The National Review's Eliana Johnson got her hands on a remarkable document: a thorough outline of Georgia Senate candidate Michelle Nunn's (D) campaign plan as it stood at the end of last year. As an entrant into the canon of Documents that Turn the Tide of Political Campaigns, it is a non-starter, full of generally benign (if occasionally blunt) descriptions of the electorate. But as an example of Documents that Show How Political Campaigns Are Run, it's stellar.
The document (which you can read here) starts, as all campaigns start and all campaign plans should start, with the numbers. We made a graph that breaks down how the consultants figure Nunn gets to the magical 50-percent-plus-one number -- that is, a majority of the votes in the race.
The memo doesn't mention it, but there were about 7.2 million people over the age of 18 in Georgia in 2010. Of that number, about three-quarters are actually registered to vote, though as the memo notes, that figure varies. The campaign figures that 5.3 million will be registered by November.
This is the first assumption made in the document, and a key one. It's critical to know how many people are registered to vote in the state with some certainty, since all of the other numbers flow from that.
For example: The memo assumes 52 percent turnout in November. Applying the 52 percent to that 5.3 million number gives you a total voter pool of about 2.75 million. To win, a candidate in a two-person race needs 1.38 million votes. So the Nunn camp set her target at 1.4 million, to provide a cushion. That's more than most Democrats not named Obama have gotten in the state; usually, the memo says, Democrats get about 1.2 million votes "with strong campaigns."
Where'd the 52 percent figure come from? That's precisely the turnout the state had in 2010, although the memo says that turnout that year was 51 percent. (The consultants who drafted the memo added one percentage point, assuming increased turnout.) It's not clear if this is the final figure that Nunn is using, but you can be sure it's one that her opponent is paying close attention to.
Next, the memo outlines where those 1.4 million votes will come from. One key argument is that the campaign hopes to "discourag[e] the kind of Republican surge we saw in 2010," to keep the vote total at about 2.7 million.
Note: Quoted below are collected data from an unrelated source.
(* ===== verification/VmSpace.v ===== *)
(** vm.c: address spaces.

    An address space is a page directory with its page tables and the frames of
    its user half.  The lemmas follow these pages from the free list and back:
    growing, shrinking, copying and freeing a space lose no page and leave all
    other memory alone. *)

From S2P Require Import Prelude StringC Spinlock Proc Kalloc Vm VmProps.

(** The user half has a present entry for [x]. *)
Definition mapped (m : mem) (pgdir x : Z) : Prop :=
  0 <= x < KERNBASE /\ has PTE_P (pte_at m pgdir x) = true.

(** The pages of an address space: directory, tables and frames. *)
Definition owned (m : mem) (pgdir q : Z) : Prop :=
  q = pgdir \/ (exists i, 0 <= i < 1024 /\ tab m pgdir i = Some q) \/
  exists x, mapped m pgdir x /\ frame_of m pgdir x = q.

Definition pool (free : list Z) (m : mem) (pgdir q : Z) : Prop := q ∈ free \/ owned m pgdir q.

(** Exactly the pages below [sz] are mapped. *)
Definition spans (m : mem) (pgdir sz : Z) : Prop :=
  forall x, 0 <= x < KERNBASE -> mapped m pgdir x <-> x < PGROUNDUP sz.

Section space.
Context (kend : Z) (stk : list Z).
#[local] Set Default Proof Using "Type".

(** The pages are in use, and every one for a single purpose. *)
Record space (free : list Z) (pgdir : Z) (m : mem) : Prop := {
  sp_pt : ptable kend free pgdir m;
  sp_frame x : mapped m pgdir x -> page_ok kend (frame_of m pgdir x) /\ (frame_of m pgdir x ∉ free) /\
    frame_of m pgdir x <> pgdir /\ forall i, 0 <= i < 1024 -> tab m pgdir i <> Some (frame_of m pgdir x);
  sp_inj x y : mapped m pgdir x -> mapped m pgdir y ->
    frame_of m pgdir x = frame_of m pgdir y -> x / PGSIZE = y / PGSIZE }.

(** From one state to the next no page is lost and other memory is the same. *)
Record evolves (pgdir : Z) (free : list Z) (m : mem) (free' : list Z) (m' : mem) : Prop := {
  ev_pool q : pool free' m' pgdir q <-> pool free m pgdir q;
  ev_same x : (forall q, pool free m pgdir q -> ~ inpage q x) -> m' x = m x }.

Lemma evolves_refl pgdir free m : evolves pgdir free m free m.
Proof. done. Qed.

Lemma evolves_trans pgdir f1 m1 f2 m2 f3 m3 :
  evolves pgdir f1 m1 f2 m2 -> evolves pgdir f2 m2 f3 m3 -> evolves pgdir f1 m1 f3 m3.
Proof.
  intros [P1 S1] [P2 S2]. split; [intros q; by rewrite P2|].
  intros x Hx. rewrite S2, S1; [done..|]. intros q Hq. by apply Hx, P1.
Qed.

Lemma mapped_32 m pgdir x : mapped m pgdir x -> 0 <= x < 2 ^ 32.
Proof. intros [Hx _]. unfold KERNBASE in Hx. lia. Qed.

(** A page of the space is a page of the allocator that is not free. *)
Lemma owned_page free pgdir m q : space free pgdir m -> owned m pgdir q -> page_ok kend q /\ q ∉ free.
Proof.
  intros [Hp Hf _] [->|[(i & Hi & Ht)|(x & Hx & <-)]].
  - split; apply Hp.
  - by destruct (pt_tab _ _ _ _ Hp i q Hi Ht) as (? & ? & _).
  - by destruct (Hf x Hx) as (? & ? & _).
Qed.

Lemma walk_noalloc pgdir va s :
  walkpgdir stk pgdir va false s =
    Ok (match tab (ram s) pgdir (PDX va) with Some t => t + 4 * PTX va | None => 0 end, s).
Proof.
  unfold walkpgdir, ld. erewrite bind_Ok by reflexivity. unfold tab, pde_at.
  by destruct (has PTE_P (load32 (ram s) (pgdir + 4 * PDX va))).
Qed.

(** Memory away from the directory and the tables does not matter to entries. *)
Lemma entries_ext free pgdir m m' :
  ptable kend free pgdir m ->
  (forall x, inpage pgdir x -> m' x = m x) ->
  (forall i t x, 0 <= i < 1024 -> tab m pgdir i = Some t -> inpage t x -> m' x = m x) ->
  (forall i, 0 <= i < 1024 -> tab m' pgdir i = tab m pgdir i) /\
  (forall x, 0 <= x < 2 ^ 32 -> pte_at m' pgdir x = pte_at m pgdir x).
Proof.
  intros Hp Hd Ht. assert (forall i, 0 <= i < 1024 -> tab m' pgdir i = tab m pgdir i) as Htab.
  { intros i Hi. by apply tab_ext. }
  split; [done|]. intros x Hx. destruct (PDX_spec x Hx) as [_ Hd']. apply pte_ext; [done|by apply Htab|].
  intros t y Hty. by apply (Ht (PDX x)).
Qed.

(** What is known of the entries decides what is known of the space. *)
Lemma mapped_ext pgdir m m' x :
  (forall y, 0 <= y < 2 ^ 32 -> pte_at m' pgdir y = pte_at m pgdir y) ->
  (mapped m' pgdir x <-> mapped m pgdir x) /\ (mapped m pgdir x -> frame_of m' pgdir x = frame_of m pgdir x).
Proof.
  intros H. unfold mapped, frame_of. split.
  - split; intros [Hx Hm]; (split; [done|]); [rewrite <- H|rewrite H]; try done; unfold KERNBASE in Hx; lia.
  - intros [Hx _]. rewrite H; [done|]. unfold KERNBASE in Hx. lia.
Qed.

Lemma owned_ext pgdir m m' q :
  (forall i, 0 <= i < 1024 -> tab m' pgdir i = tab m pgdir i) ->
  (forall x, 0 <= x < 2 ^ 32 -> pte_at m' pgdir x = pte_at m pgdir x) ->
  owned m' pgdir q <-> owned m pgdir q.
Proof.
  intros Ht Hp. unfold owned. apply or_iff_compat_l. split; intros [(i & Hi & H)|(x & Hx & H)].
  - left. exists i. by rewrite <- Ht.
  - right. exists x. destruct (mapped_ext pgdir m m' x Hp) as [H1 H2]. apply H1 in Hx. by rewrite <- H2.
  - left. exists i. by rewrite Ht.
  - right. exists x. destruct (mapped_ext pgdir m m' x Hp) as [H1 H2]. split; [by apply H1|by rewrite H2].
Qed.

(** A space is as before when its own pages are, whatever else happens. *)
Lemma space_frame free free' pgdir m m' :
  space free pgdir m -> (forall q x, owned m pgdir q -> inpage q x -> m' x = m x) ->
  (forall q, owned m pgdir q -> q ∉ free') ->
  space free' pgdir m' /\ (forall x, 0 <= x < 2 ^ 32 -> pte_at m' pgdir x = pte_at m pgdir x) /\
  (forall q, owned m' pgdir q <-> owned m pgdir q) /\
  forall x, mapped m pgdir x -> uread m' pgdir x = uread m pgdir x.
Proof.
  intros Hs Hm Hf. pose proof Hs as [Hp Hfr Hi]. destruct (entries_ext free pgdir m m' Hp) as [Ht He].
  { intros x. apply Hm. by left. }
  { intros i t x Hi' Hti. apply Hm. right. left. by exists i. }
  assert (forall x, (mapped m' pgdir x <-> mapped m pgdir x) /\ (mapped m pgdir x -> frame_of m' pgdir x = frame_of m pgdir x)) as Hme.
  { intros x. by apply mapped_ext. }
  split; [split; [split|..]|split; [done|split]].
  - apply Hp.
  - apply Hf. by left.
  - intros i t Hi' Hti. rewrite Ht in Hti by done. destruct (pt_tab _ _ _ _ Hp i t Hi' Hti) as (H1 & _ & H3).
    split; [done|]. split; [|done]. apply Hf. right. left. by exists i.
  - intros i j t Hi1 Hj1 Hti Htj. rewrite Ht in Hti, Htj by done. by apply (pt_inj _ _ _ _ Hp i j t).
  - intros x Hx. destruct (Hme x) as [E1 E2]. apply E1 in Hx. rewrite E2 by done.
    destruct (Hfr x Hx) as (H1 & _ & H3 & H4). split; [done|]. split; [apply Hf; right; right; by exists x|].
    split; [done|]. intros i Hi'. rewrite Ht by done. by apply H4.
  - intros x y Hx Hy. destruct (Hme x) as [E1 E2], (Hme y) as [F1 F2]. apply E1 in Hx. apply F1 in Hy.
    rewrite E2, F2 by done. by apply Hi.
  - intros q. by apply owned_ext.
  - intros x Hx. unfold uread. rewrite (proj2 (Hme x)) by done. apply (Hm (frame_of m pgdir x)).
    + right. right. by exists x.
    + unfold inpage. pose proof (Z.mod_pos_bound x PGSIZE ltac:(unfold PGSIZE; lia)). lia.
Qed.

(** ** Entries *)

Lemma pool_supply free pgdir m q :
  pool free m pgdir q <-> supply free pgdir m q \/ q = pgdir \/ exists x, mapped m pgdir x /\ frame_of m pgdir x = q.
Proof. unfold pool, supply, owned. clear. tauto. Qed.

Lemma set_pte_tabs free pgdir m va t e i :
  ptable kend free pgdir m -> 0 <= va < 2 ^ 32 -> tab m pgdir (PDX va) = Some t -> 0 <= i < 1024 ->
  tab (store32 m (t + 4 * PTX va) e) pgdir i = tab m pgdir i.
Proof.
  intros Hp Hva Ht Hi. destruct (PDX_spec va Hva) as [_ Hx]. destruct (PTX_spec va Hva) as [_ Hy].
  destruct (pt_tab _ _ _ _ Hp _ _ Hx Ht) as (Htk & _ & Hne). apply tab_ext; [done|]. intros x Hxd.
  rewrite store32_byte. case_match; [|done]. bools. exfalso.
  apply (inpage_disjoint kend t pgdir x); [done|apply Hp|done| |done]. unfold inpage, PGSIZE. lia.
Qed.

Lemma page_of x : x = PGSIZE * (x / PGSIZE) + x mod PGSIZE /\ 0 <= x mod PGSIZE < PGSIZE.
Proof. unfold PGSIZE. zdm. Qed.

Lemma frame_inpage m pgdir x : inpage (frame_of m pgdir x) (frame_of m pgdir x + x mod PGSIZE).
Proof. unfold inpage. pose proof (page_of x). lia. Qed.

Lemma pte_same_page m pgdir x y :
  0 <= x < 2 ^ 32 -> 0 <= y < 2 ^ 32 -> x / PGSIZE = y / PGSIZE -> pte_at m pgdir x = pte_at m pgdir y.
Proof. intros Hx Hy E. destruct (page_indices x y Hx Hy E) as [E1 E2]. unfold pte_at. by rewrite E1, E2. Qed.

(** kfree of the frame of [a] has changed its page; the entry is cleared. *)
Section unmap.
Context (free : list Z) (pgdir : Z) (m m1 : mem) (a t : Z).
Context (Hs : space free pgdir m) (Ha : mapped m pgdir a) (Ht : tab m pgdir (PDX a) = Some t).
Let fr := frame_of m pgdir a.
Context (Hm1 : forall x, ~ inpage fr x -> m1 x = m x).
Let m2 := store32 m1 (t + 4 * PTX a) 0.
#[local] Set Default Proof Using "Type*".

Lemma unmap_entries :
  (forall i, 0 <= i < 1024 -> tab m1 pgdir i = tab m pgdir i) /\
  (forall x, 0 <= x < 2 ^ 32 -> pte_at m1 pgdir x = pte_at m pgdir x) /\ ptable kend (fr :: free) pgdir m1.
Proof.
  pose proof Hs as [Hp Hf _]. destruct (Hf a Ha) as (F1 & F2 & F3 & F4). fold fr in F1, F2, F3, F4.
  destruct (entries_ext free pgdir m m1 Hp) as [E1 E2].
  { intros x Hx. apply Hm1. intros Hfx. by apply (inpage_disjoint kend fr pgdir x); [|apply Hp| | |]. }
  { intros i u x Hi Hu Hx. apply Hm1. intros Hfx. destruct (pt_tab _ _ _ _ Hp i u Hi Hu) as (U1 & _ & _).
    apply (inpage_disjoint kend fr u x); try done. intros <-. by apply (F4 i). }
  split; [done|]. split; [done|]. split.
  - apply Hp.
  - apply not_elem_of_cons. split; [congruence|apply Hp].
  - intros i u Hi Hu. rewrite E1 in Hu by done. destruct (pt_tab _ _ _ _ Hp i u Hi Hu) as (U1 & U2 & U3).
    split; [done|]. split; [|done]. apply not_elem_of_cons. split; [intros ->; by apply (F4 i)|done].
  - intros i j u Hi Hj Hu1 Hu2. rewrite E1 in Hu1, Hu2 by done. by apply (pt_inj _ _ _ _ Hp i j u).
Qed.

Lemma unmap_ptes :
  ptable kend (fr :: free) pgdir m2 /\
  (forall i, 0 <= i < 1024 -> tab m2 pgdir i = tab m pgdir i) /\
  (forall x, 0 <= x < 2 ^ 32 ->
     pte_at m2 pgdir x = if decide (x / PGSIZE = a / PGSIZE) then 0 else pte_at m pgdir x) /\
  (forall x, mapped m2 pgdir x <-> mapped m pgdir x /\ x / PGSIZE <> a / PGSIZE) /\
  (forall x, mapped m2 pgdir x -> frame_of m2 pgdir x = frame_of m pgdir x).
Proof.
  destruct unmap_entries as (E1 & E2 & E3). pose proof (mapped_32 _ _ _ Ha) as Ha32.
  destruct (PDX_spec a Ha32) as [_ Hd]. assert (tab m1 pgdir (PDX a) = Some t) as Ht1 by by rewrite E1.
  destruct (set_pte kend (fr :: free) pgdir m1 a t 0 E3 Ha32 Ht1) as (S1 & _ & S3); [lia|].
  assert (forall x, 0 <= x < 2 ^ 32 ->
     pte_at m2 pgdir x = if decide (x / PGSIZE = a / PGSIZE) then 0 else pte_at m pgdir x) as Hpte.
  { intros x Hx. unfold m2. rewrite S3 by done. case_decide; [done|by apply E2]. }
  split; [done|]. split; [intros i Hi; unfold m2; rewrite (set_pte_tabs (fr :: free)) by done; by apply E1|].
  split; [done|]. split.
  - intros x. unfold mapped. split.
    + intros [Hx Hm]. rewrite Hpte in Hm by (unfold KERNBASE in Hx; lia). by case_decide.
    + intros [[Hx Hm] Hn]. split; [done|]. rewrite Hpte by (unfold KERNBASE in Hx; lia). by rewrite decide_False.
  - intros x [Hx Hm]. unfold frame_of. assert (0 <= x < 2 ^ 32) as Hx' by (unfold KERNBASE in Hx; lia).
    rewrite Hpte in Hm |- * by done. by case_decide.
Qed.
(** If no buffer can be recycled, the held and the pinned ones are all of them. *)
Lemma bufs_full s v :
  brep s v -> (forall i, (i < NBUF)%nat -> is_clean s i = false) ->
  (NBUF <= size (vheld v) + size (vdirty v))%nat.
Proof.
  intros HR Hn.
  set (P i := exists a, bufs s !! i = Some a /\ b_flags a = 6).
  assert (forall i, Decision (P i)) as DP.
  { intros i. unfold P. destruct (bufs s !! i) as [a|] eqn:Ei.
    - destruct (decide (b_flags a = 6)); [left; by exists a|right; by intros (? & [= <-] & ?)].
    - right. by intros (? & [=] & ?). }
  set (bl i := match bufs s !! i with Some a => b_blockno a | None => 0 end).
  set (L := filter P (seq 0 NBUF)). set (L' := filter (fun i => ~ P i) (seq 0 NBUF)).
  assert (length L + length L' = NBUF)%nat as HLL.
  { rewrite <- (length_seq NBUF 0) at 1. rewrite <- (filter_app_complement P (seq 0 NBUF)) at 1.
    by rewrite length_app. }
  assert (length L <= size (vdirty v))%nat as H1.
  { rewrite <- (length_fmap bl L), <- (size_list_to_set (C := gset Z) (bl <$> L)).
    - apply subseteq_size. intros b. rewrite elem_of_list_to_set, list_elem_of_fmap.
      intros (i & -> & Hi). apply list_elem_of_filter in Hi as [(a & Ha & H6) Hi].
      destruct (r_dev s v HR i a Ha) as [Hd|?]; [|lia].
      unfold bl. rewrite Ha. by eapply brep_flag.
    - apply NoDup_fmap_2_strong; [|apply NoDup_filter, NoDup_ListNoDup, seq_NoDup].
      intros i j Hi Hj. apply list_elem_of_filter in Hi as [(a & Ha & H6) Hi].
      apply list_elem_of_filter in Hj as [(c & Hc & H6') Hj]. unfold bl. rewrite Ha, Hc. intros Hbb.
      destruct (r_dev s v HR i a Ha) as [Hd|?]; [|lia].
      destruct (r_dev s v HR j c Hc) as [Hd'|?]; [|lia].
      by eapply (r_sole s v HR j c Hc Hd' i a). }
  assert (length L' <= size (vheld v))%nat as H2.
  { rewrite <- (size_dom (D := gset nat)), <- (size_list_to_set (C := gset nat) L').
    - apply subseteq_size. intros i. rewrite elem_of_list_to_set. intros Hi.
      apply list_elem_of_filter in Hi as [HP Hi]. apply elem_of_seq in Hi.
      apply elem_of_dom. destruct (vheld v !! i) as [p|] eqn:Eh; [by eexists|]. exfalso.
      destruct (lookup_lt_is_Some_2 (bufs s) i) as [a Ha]; [rewrite (r_len s v HR); lia|].
      destruct (r_idle s v HR i a Ha Eh) as (_ & Hrc & _).
      specialize (Hn i ltac:(lia)). unfold is_clean in Hn. rewrite Ha, Hrc in Hn.
      destruct (r_flags s v HR i a Ha) as [Ef|[Ef|Ef]]; [by rewrite Ef in Hn|by rewrite Ef in Hn|].
      apply HP. by exists a.
    - apply NoDup_filter, NoDup_ListNoDup, seq_NoDup. }
  lia.
Qed.

(** A buffer that was idle is handed out with [b]'s cached contents. *)
Lemma brep_take s v i a a' b :
  brep s v -> bufs s !! i = Some a -> taken b (vcache v b) a' ->
  (b_flags a' = 2 \/ b_flags a' = 6) -> (b ∈ vdirty v <-> b_flags a' = 6) ->
  (forall j c, j <> i -> bufs s !! j = Some c -> b_dev c = ROOTDEV -> b_blockno c <> b) ->
  (b_flags a = 6 -> b_blockno a = b) ->
  brep (with_bufs (<[i := a']> (bufs s)) s) (v_hold i b (vcache v b) v).
Proof.
  intros HR Ha (Hd & Hb & Hx & Hf & Hlk & Hrc) Hfl Hdf Hs Hev.
  eapply (brep_upd s v _ _ i a a'); simpl; rewrite ?Hb; try done; try apply HR.
  - auto.
  - intros j Hj. by rewrite lookup_insert_ne.
  - rewrite lookup_insert_eq. by split_and!.
Qed.

(** The rest of bread: the locked buffer is read in unless it is valid. *)
Lemma wp_bread_rest s v i a a1 b (Q : nat -> bcache -> Prop) :
  brep s v -> bufs s !! i = Some a ->
  b_dev a1 = ROOTDEV -> b_blockno a1 = b -> b < FSSIZE ->
  sl_locked (b_lock a1) = 1 -> b_refcnt a1 = 1 ->
  (b_flags a1 = 0 /\ b ∉ vdirty v \/
   (b_flags a1 = 2 \/ b_flags a1 = 6) /\ b_data a1 = vcache v b /\ (b ∈ vdirty v <-> b_flags a1 = 6)) ->
  (forall j c, j <> i -> bufs s !! j = Some c -> b_dev c = ROOTDEV -> b_blockno c <> b) ->
  (b_flags a = 6 -> b_blockno a = b) ->
  (forall s', brep s' (v_hold i b (vcache v b) v) -> Q i s') ->
  wp (c ← getb i; when (Z.land (b_flags c) B_VALID =? 0) (iderw true i);; mret i)
    (with_bufs (<[i := a1]> (bufs s)) s) Q.
Proof.
  intros HR Ha Hd Hb Hlt Hlk Hrc Hcase Hs Hev HQ.
  assert (i < length (bufs s))%nat as Hi by by eapply lookup_lt_Some.
  apply wp_bind, wp_getb_again; [done|]. apply wp_bind, wp_when; intros Ef.
  - destruct Hcase as [[Hf Hn]|[[Hf|Hf] _]]; [|by rewrite Hf in Ef|by rewrite Hf in Ef].
    apply wp_iderw_read; [done|done|done|lia|]. apply wp_ret, HQ.
    eapply brep_take; try done.
    + split_and!; try done. simpl. rewrite Hd, Hb, (r_disk s v HR). symmetry. by apply HR.
    + by left.
  - destruct Hcase as [[Hf Hn]|(Hf & Hx & Hdf)]; [by rewrite Hf in Ef|].
    apply wp_ret, HQ. eapply brep_take; try done. split_and!; try done. lia.
Qed.

Lemma block_not_held s v i a b :
  brep s v -> bufs s !! i = Some a -> b_blockno a = b -> (forall h x, vheld v !! h <> Some (b, x)) -> vheld v !! i = None.
Proof.
  intros HR Ea Hb Hnh. destruct (vheld v !! i) as [[b' x]|] eqn:Eh; [|done].
  destruct (r_held s v HR i b' x Eh) as (a' & Ha' & _ & Hb' & _).
  assert (a' = a) as -> by congruence. destruct (Hnh i x). by rewrite Eh, <- Hb', Hb.
Qed.

Lemma clean_not_held s v i a : brep s v -> bufs s !! i = Some a -> b_refcnt a = 0 -> vheld v !! i = None.
Proof.
  intros HR Ea Hrc. destruct (vheld v !! i) as [[b' x]|] eqn:Eh; [|done].
  destruct (r_held s v HR i b' x Eh) as (a' & Ha' & _ & _ & _ & _ & _ & Hrc').
  assert (a' = a) as -> by congruence. lia.
Qed.

(** Every buffer is on the list, so a search that finds none speaks of all. *)
Lemma lru_all s v i : brep s v -> (i < NBUF)%nat -> In i (lru s).
Proof. intros HR Hi. eapply Permutation_in; [symmetry; apply HR|]. apply in_seq. lia. Qed.

Lemma find_absent s v b :
  brep s v -> List.find (is_block s ROOTDEV b) (lru s) = None ->
  forall i c, bufs s !! i = Some c -> b_dev c = ROOTDEV -> b_blockno c <> b.
Proof.
  intros HR Ef i c Hc Hd Hb. assert (is_block s ROOTDEV b i = true) as Hi.
  { unfold is_block. rewrite Hc, Hd, Hb. by rewrite !Z.eqb_refl. }
  rewrite (List.find_none _ _ Ef i) in Hi; [done|]. apply (lru_all s v); [done|].
  apply lookup_lt_Some in Hc. by rewrite (r_len s v HR) in Hc.
Qed.

Lemma bcache_read s v b (Q : nat -> bcache -> Prop) :
  brep s v -> 0 <= b < fssize ->
  (forall h x, vheld v !! h <> Some (b, x)) ->
  (b ∈ vdirty v \/ (size (vheld v) + size (vdirty v) < nbuf)%nat) ->
  (forall h s', vheld v !! h = None -> brep s' (v_hold h b (vcache v b) v) -> Q h s') ->
  wp (bl_read ROOTDEV b) s Q.
Proof.
  intros HR Hr Hnh Hroom HQ. change (wp (bread true ROOTDEV b) s Q).
  apply wp_bind. unfold bget. apply wp_bind, wp_get.
  destruct (List.find (is_block s ROOTDEV b) (lru s)) as [i|] eqn:Ef.
  - apply List.find_some in Ef as [_ Hblk]. unfold is_block in Hblk.
    destruct (bufs s !! i) as [a|] eqn:Ea; [|done]. apply andb_true_iff in Hblk as [Hd Hb].
    apply Z.eqb_eq in Hd, Hb.
    assert (i < length (bufs s))%nat as Hlt by by eapply lookup_lt_Some.
    pose proof (block_not_held s v i a b HR Ea Hb Hnh) as Hni.
    destruct (r_idle s v HR i a Ea Hni) as (Hlk & Hrc & Hx).
    apply wp_bind, (wp_updb s i a); [done|]. apply wp_bind, wp_lock_buf; [done|done|].
    rewrite Hrc. apply wp_ret. simpl.
    apply (wp_bread_rest s v i a _ b); try done; simpl.
    + apply Hr.
    + pose proof (brep_flag s v i a HR Ea Hd) as Hbf. rewrite Hb in Hbf.
      destruct (r_flags s v HR i a Ea) as [Hf|Hf]; [left; split; [done|by rewrite Hbf, Hf]|].
      right. split_and!; [done| |done]. rewrite <- Hb. apply Hx; [done|lia].
    + rewrite <- Hb. by eapply brep_sole.
    + intros s' Hs'. by apply HQ.
  - pose proof (find_absent s v b HR Ef) as Hno.
    assert (b ∉ vdirty v) as Hnd.
    { rewrite (r_dirty s v HR). intros (i & c & Hc & Hd & Hb & _). by eapply Hno. }
    destruct (List.find (is_clean s) (rev (lru s))) as [i|] eqn:Ec.
    + apply List.find_some in Ec as [_ Hcl]. unfold is_clean in Hcl.
      destruct (bufs s !! i) as [a|] eqn:Ea; [|done]. apply andb_true_iff in Hcl as [Hrc Hfl].
      apply Z.eqb_eq in Hrc, Hfl.
      assert (i < length (bufs s))%nat as Hlt by by eapply lookup_lt_Some.
      pose proof (clean_not_held s v i a HR Ea Hrc) as Hni.
      destruct (r_idle s v HR i a Ea Hni) as (Hlk & _ & _).
      apply wp_bind, (wp_updb s i a); [done|]. apply wp_bind, wp_lock_buf; [done|done|].
      apply wp_ret. simpl. apply (wp_bread_rest s v i a _ b); try done; simpl.
      * apply Hr.
      * by left.
      * intros j c _. by apply Hno.
      * intros H6. by rewrite H6 in Hfl.
      * intros s' Hs'. by apply HQ.
    + exfalso. destruct Hroom as [?|Hroom]; [done|].
      assert (NBUF <= size (vheld v) + size (vdirty v))%nat as Hfull; [|unfold nbuf, NBUF in *; lia].
      apply (bufs_full s v HR). intros i Hi. apply (List.find_none _ _ Ec).
      apply -> in_rev. by apply (lru_all s v).
Qed.

#[global] Instance bcache_laws : BufLaws bcache.
Proof.
  refine {| rep := brep |}.
  - apply bcache_read.
  - intros s v h b x Q HR Hh HQ. destruct (held_buf s v h b x HR Hh) as (a & Ha & _ & (_ & <- & _) & _).
    apply wp_bind, (wp_getb s h a); [done|]. by apply wp_ret.
  - intros s v h b x Q HR Hh HQ. destruct (held_buf s v h b x HR Hh) as (a & Ha & _ & (_ & _ & <- & _) & _).
    apply wp_bind, (wp_getb s h a); [done|]. by apply wp_ret.
  - apply bcache_set.
  - apply bcache_pin.
  - apply bcache_write.
  - apply bcache_release.
  - intros s v b HR. apply HR.
Defined.

End laws.

(** * Runs of the cache *)

Inductive bop := BRead (b : Z) | BSet (h : nat) (x : list Z) | BPin (h : nat) | BWrite (h : nat) | BRelease (h : nat).

(** A call of the cache; the handle is what bread returns. *)
Definition brun (op : bop) : M bcache nat :=
  match op with
  | BRead b => bread true ROOTDEV b
  | BSet h x => bl_set h x;; mret h
  | BPin h => bl_pin h;; mret h
  | BWrite h => bwrite true h;; mret h
  | BRelease h => brelse h;; mret h
  end.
Otherwise:
The large slices are groups that went with Democrat Roy Barnes' gubernatorial bid in 2010: 412,000 white Democrats and 700,000 black Democrats. The former figure was 23 percent of the demographic's vote; Nunn's team figures they can hit 40 percent, adding another 160,000 votes or so. Add in another 150,000 black votes from a surge in interest (not to mention a competitive top of the ticket with Jason Carter running for governor) and another 50,000 votes from Latinos, Asians, and "young urban whites," and they're over the 1.4 million mark.
Literally everything else in the document is about making this plan come true. It's pages and pages of identifying constituency groups and figuring out who good surrogates will be and so on -- but it all flows from the campaign's expectation of who's actually going to come to the polls.
There are lots of other details worth pulling out of the document, but we're going to stop at two. The first is this diagram, created by bluelabs.
This looks complicated, but it isn't. In order for the campaign to hit its number targets, it needs to both predict and track support among voters. The campaign plan articulates how to do that -- polling to identify areas of support and doing phone sweeps meant to identify broad swaths of the population. What bluelabs is describing is a more sophisticated tool for evaluating how people feel about the campaign.
But what's interesting about the graph is the three buckets into which it puts people. There are the people who the campaign should ignore, those who aren't likely to support Nunn, who aren't circled. There's the group that needs to hear the campaign's message, those people in the middle range who are circled. Pitched with the campaign's message, they'll go vote for Nunn, or so the theory goes. Then there's the group at right, the people who strongly support Nunn. That group needs a different message: get to the polls and maybe give money.
You can think of this graph as one side of a two-dimensional chart. Instead of the vertical axis presented above, think about how regularly people vote -- information that's usually easy to ascertain (although Nunn's team points out that Georgia's voter history data is iffy). Maybe you have a person in that far right spike of potential donors, but who never votes. The campaign's goal is to get that person to the polls -- or, if they literally never vote, to give up on them with a sigh. Or maybe you have someone who always votes but fits in that middle pool. Those people need to hear Nunn's message, and soon.
And then there's the group of people who vote a lot but fall on the left side of the bluelabs spectrum. Those are the people that Nunn's team hopes decide not to recreate the surge of 2010.
One more thing. Nunn's team explains the pitfalls of modern campaign communications.
The political press is not inclined to cover a candidate repeating their message. In fact, many reporters see their job as getting the candidate to "reveal" what their "true" inclinations and orientation may lay or to cause a gaffe. Any deviation from that message will be newsworthy to them. They also understand that effective candidates and campaigns stick to their message, and will see a deviation in message as an erred campaign or candidate.
Jerk reporters always trying to "trick" candidates into "not repeating campaign gibberish"! Just imagine what a field day of gotchas the press corps would have if they stumbled onto an accidentally leaked campaign plan.